Tip: If Clarity's 30-day retention is a problem, tools like ClarityInsights pull data daily via the API and store it long-term, giving you historical analysis that Clarity alone can't provide.
Integrations
Clarity integrates with Google Analytics — and that's essentially it for native integrations. It's a standalone tool.
FullStory integrates with over 100 tools: Segment, Salesforce, Jira, Slack, Intercom, Zendesk, Amplitude, Mixpanel, and many more. These integrations let you connect user behavior data with your support tickets, CRM records, product analytics, and team communication tools.
For enterprise teams with complex tool stacks, FullStory's integrations are a major differentiator. For smaller teams running lean, Clarity's simplicity is actually an advantage — there's nothing to configure.
When Clarity is enough
Clarity is the right choice when:
- Budget is limited — You can't justify hundreds per month for analytics.
- You need heatmaps and recordings — Clarity covers the core behavior analytics use cases well.
- Your site is content-focused — Blogs, marketing sites, and landing pages don't need funnel analysis.
- You're just starting with behavior analytics — Learn what matters before investing in enterprise tools.
- Traffic is high — Clarity has no session caps, so high-traffic sites save the most money.
When you need FullStory
FullStory justifies its price when:
- Session search is critical — Your team needs to find specific user sessions by exact actions or errors.
- Funnel analysis drives decisions — You're optimizing multi-step conversion flows and need quantitative funnel data.
- Integration with your stack matters — You need behavior data flowing into Salesforce, Jira, or your data warehouse.
- Compliance requirements are strict — You need SOC 2 certification, private cloud, or advanced data governance.
- You have a dedicated UX/analytics team — FullStory's depth rewards teams who use it daily.
Is Microsoft Clarity a Good FullStory Alternative?
If you're searching for a FullStory alternative, Microsoft Clarity deserves serious consideration — but with caveats. For teams that primarily need session recordings, heatmaps, and basic frustration detection, Clarity covers those needs at zero cost. Small and mid-size teams running content sites, marketing pages, or early-stage products can replace FullStory with Clarity and save hundreds of dollars per month without losing the behavioral insights they rely on most.

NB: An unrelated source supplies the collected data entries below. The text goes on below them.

(** One round of the loop, with the rules of the moment. *)
Definition redis_round (t : connTracker) (rules : list Rule) (commandsServed : Z) : M Z :=
  cancelled ← ctx_done;
  if cancelled : bool then exit "context_cancel"
  else
    args ← or_exit (because Client) readRESPArray;
    match args with
    | [] => mret commandsServed
    | a0 :: rest =>
        let command := to_upper a0 in
        let key := key_of rest in
        handled ← rule_loop (redis_matches command key) (redis_act t command key) rules;
        match handled with
        | Some _ => mret commandsServed
        | None => redis_forward t command args commandsServed
        end
    end.

Definition redis_handleConn (t : connTracker) (dialed : bool) (rules : list Rule) (fuel : nat) : M unit :=
  if negb dialed then close Client
  else
    EmitOpen t ;;
    deferred t (rounds fuel (redis_round t rules) 0 ;; mret tt).

(** ** The command reader inverts the encoder *)

(** Lengths that [make] accepts and that fit an integer. *)
Definition arg_ok (a : string) : Prop := Z.of_nat (slen a) + 2 <= max_alloc.
Definition args_ok (args : list string) : Prop :=
  Forall arg_ok args /\ 16 * Z.of_nat (length args) <= max_alloc.

Definition header (c : ascii) (n : nat) : string := String c (show_Z (Z.of_nat n)).

Lemma header_text c n : is_crlf c = false -> sall (fun c => negb (is_crlf c)) (header c n) = true.
Proof. intros Hc. unfold header. cbn [sall]. rewrite Hc. apply show_Z_no_crlf. lia. Qed.

Lemma read_bulk_arg_encode a rest io : arg_ok a ->
  unread (client io) = encode_bulk a +:+ rest ->
  read_bulk_arg io = (Val (Ok a), set_unread Client rest io).
Proof.
  intros Ha Hu. unfold arg_ok, max_alloc in Ha.
  assert (Ht : sall (fun c => negb (is_crlf c)) (header "$" (slen a)) = true) by (by apply header_text).
  unfold read_bulk_arg.
  erewrite and_then_ok by (apply (read_line_text Client _ (a +:+ crlf +:+ rest) io Ht);
    cbn [conn]; rewrite Hu; unfold encode_bulk, header; by rewrite !string_app_assoc).
  rewrite trim_crlf_line by done. cbn [header]. unfold header.
  rewrite atoi_value_show by lia. rewrite (proj2 (Z.ltb_ge _ _)) by lia.
  rewrite i64_small by lia.
  erewrite bind_val by (apply make_ok; unfold max_alloc; lia).
  erewrite and_then_ok.
  2: { apply (read_full_app _ _ (a +:+ crlf) rest).
       - rewrite conn_set_unread. by rewrite string_app_assoc.
       - rewrite slen_app. cbn. lia. }
  rewrite Nat2Z.id, stake_app. by destruct io.
Qed.

Lemma read_args_encode args : Forall arg_ok args -> forall rest io,
  unread (client io) = encode_bulks args +:+ rest ->
  read_args (length args) io = (Val (Ok args), set_unread Client rest io).
Proof.
  induction 1 as [|a args Ha _ IH]; intros rest io Hu; cbn [read_args length encode_bulks] in *.
  - replace rest with (unread (client io)) by (by rewrite Hu).
    by destruct io as [[] ? ? ? ? ? ? ? ? ? ? ? ?].
  - rewrite string_app_assoc in Hu. erewrite and_then_ok by (by apply read_bulk_arg_encode).
    erewrite and_then_ok by (apply (IH rest); apply (conn_set_unread Client)). by destruct io.
Qed.

(** The proxy reads a command as its client encoded it, whatever bytes the arguments hold, and
    leaves what follows. *)
Lemma readRESPArray_encode args rest io : args_ok args -> args <> [] ->
  unread (client io) = encodeRESPArray args +:+ rest ->
  readRESPArray io = (Val (Ok args), set_unread Client rest io).
Proof.
  intros [Ha Hn] Hne Hu. unfold max_alloc in Hn.
  assert (Ht : sall (fun c => negb (is_crlf c)) (header "*" (length args)) = true) by (by apply header_text).
  unfold readRESPArray.
  erewrite and_then_ok by (apply (read_line_text Client _ (encode_bulks args +:+ rest) io Ht);
    cbn [conn]; rewrite Hu; unfold encodeRESPArray, header; by rewrite !string_app_assoc).
  rewrite trim_crlf_line by done. unfold header.
  assert (0 < length args)%nat by (destruct args; [done|cbn; lia]).
  rewrite atoi_value_show by lia. rewrite (proj2 (Z.leb_gt _ _)) by lia.
  erewrite bind_val by (apply make_ok; unfold max_alloc; lia).
  rewrite Nat2Z.id. rewrite (read_args_encode args Ha rest) by apply (conn_set_unread Client).
  by destruct io.
Qed.
(* ===== verification/MemcachedProxy.v ===== *)
(** * The Memcached proxy ([internal/proxy/memcached.go])

    The text-protocol command loop: the command line, the data block of a storage
    command, the fault rules, and the reply, whose end for a GET is the line END. *)

From Stdlib Require Import ZArith Lia Ascii.
From S2P Require Import Prelude GoStd GoText ProxyCore.
From stdpp Require Import base gmap strings numbers list.
Local Open Scope Z_scope.
Import GoStd GoText.

Module MemcachedProxy.
Import Rules Net Observe.

Definition isStorageCommand (cmd : string) : bool :=
  bool_decide (cmd ∈ ["SET"; "ADD"; "REPLACE"; "APPEND"; "PREPEND"; "CAS"]).

Definition memcached_event (t : connTracker) (action : string) (fields : list (string * string)) : ProxyEvent :=
  mkEvent "" "memcached" action (service t) (list_to_map fields).

Definition memcached_matches (command key : string) (r : Rule) : bool :=
  criterion command (Command r) && criterion key (Key r).

(** The action of a rule: whether the command is handled, when the rule decides that. *)
Definition memcached_act (t : connTracker) (command key : string) (r : Rule) : M (option bool) :=
  match RuleAction r with
  | ActionError =>
      let errMsg := if String.eqb (ErrorMsg r) "" then "SERVER_ERROR injected fault" else ErrorMsg r in
      write Client (errMsg +:+ crlf) ;;
      emit (onEvent t)
        (memcached_event t "error" [("command", command); ("key", key); ("error", errMsg)]) ;;
      mret (Some true)
  | ActionRespond =>
      let resp := if String.eqb (Body r) "" then "NOT_FOUND" else Body r in
      write Client (resp +:+ crlf) ;; mret (Some true)
  | ActionDelay =>
      emit (onEvent t)
        (memcached_event t "delay" [("command", command); ("key", key); ("delay_ms", ms (Delay r))]) ;;
      mret (Some false)
  | ActionDrop => close Client ;; mret (Some true)
  | ActionDuplicate => mret None
  end.

Definition memcached_checkRules (t : connTracker) (rules : list Rule) (command key : string) : M bool :=
  o ← rule_loop (memcached_matches command key) (memcached_act t command key) rules;
  mret (default false o).

(** The data block after a VALUE line; the error of its read is ignored. *)
Definition value_block (n : Z) : M unit :=
  make 1 (i64 (n + 2)) ;;
  data ← read_fill Server (Z.to_nat (i64 (n + 2)));
  AddBytesS2C (slen data) ;;
  write Client data ;;
  mret tt.
(** [strings.TrimSpace] and the loop that drops trailing semicolons; each round shortens the text. *)
Fixpoint strip_semicolons (fuel : nat) (sql : string) : string :=
  match fuel with
  | O => sql
  | S fuel => if has_suffix ";" sql then strip_semicolons fuel (trim_space (trim_suffix sql ";")) else sql
  end.

Definition strip (sql : string) : string := let sql := trim_space sql in strip_semicolons (slen sql) sql.

Definition two_char (c d : ascii) : bool :=
  (Ascii.eqb c "!" && Ascii.eqb d "=") || (Ascii.eqb c "<" && Ascii.eqb d ">") ||
  (Ascii.eqb c "<" && Ascii.eqb d "=") || (Ascii.eqb c ">" && Ascii.eqb d "=").

Definition one_char (c : ascii) : bool :=
  Ascii.eqb c "=" || Ascii.eqb c "<" || Ascii.eqb c ">" || Ascii.eqb c "," || Ascii.eqb c "(" || Ascii.eqb c ")".

Definition digit (c : ascii) : bool := is_digit_char c.

Definition spaced (op : string) (rest : string) : string := String " " (op +:+ String " " rest).

(** The byte loop. *)
Fixpoint scan (inString inDigits : bool) (s : string) : string :=
  match s with
  | EmptyString => EmptyString
  | String c r =>
      if inDigits && digit c then scan inString true r
      else if Ascii.eqb c quote then String c (scan (negb inString) false r)
      else if inString then String c (scan inString false r)
      else
        match r with
        | String d r' =>
            if two_char c d then spaced (String c (String d EmptyString)) (scan inString false r')
            else if one_char c then spaced (String c EmptyString) (scan inString false r)
            else if Ascii.eqb c "?" then "$?" +:+ scan inString false r
            else if Ascii.eqb c "$" && digit d then "$?" +:+ scan inString true r
            else String (ascii_lower c) (scan inString false r)
        | EmptyString =>
            if one_char c then spaced (String c EmptyString) EmptyString
            else if Ascii.eqb c "?" then "$?"
            else String (ascii_lower c) EmptyString
        end
  end.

However, Clarity is not a full FullStory alternative if your workflow depends on advanced funnel analysis, deep session search (OmniSearch), enterprise integrations with Salesforce or Segment, or SOC 2 compliance. FullStory's DXI (Digital Experience Intelligence) platform is built for large product teams that need to correlate behavioral data across complex user journeys. If those capabilities drive your decisions, FullStory remains the stronger choice.
The practical middle ground: many teams use Clarity as their primary FullStory alternative for day-to-day UX analysis and reserve FullStory (or skip it entirely) for enterprise-specific requirements. This approach captures 80% of the value at 0% of the cost.
The middle ground
Many teams find the best approach is to start with Clarity and add specialized tools for specific gaps. Use Clarity for heatmaps and recordings (where it's excellent and free), then add funnel analysis via your product analytics tool (Mixpanel, Amplitude) and automated reporting via tools like ClarityInsights.
This mix often costs less than FullStory alone while covering the same use cases — and you're not locked into a single vendor.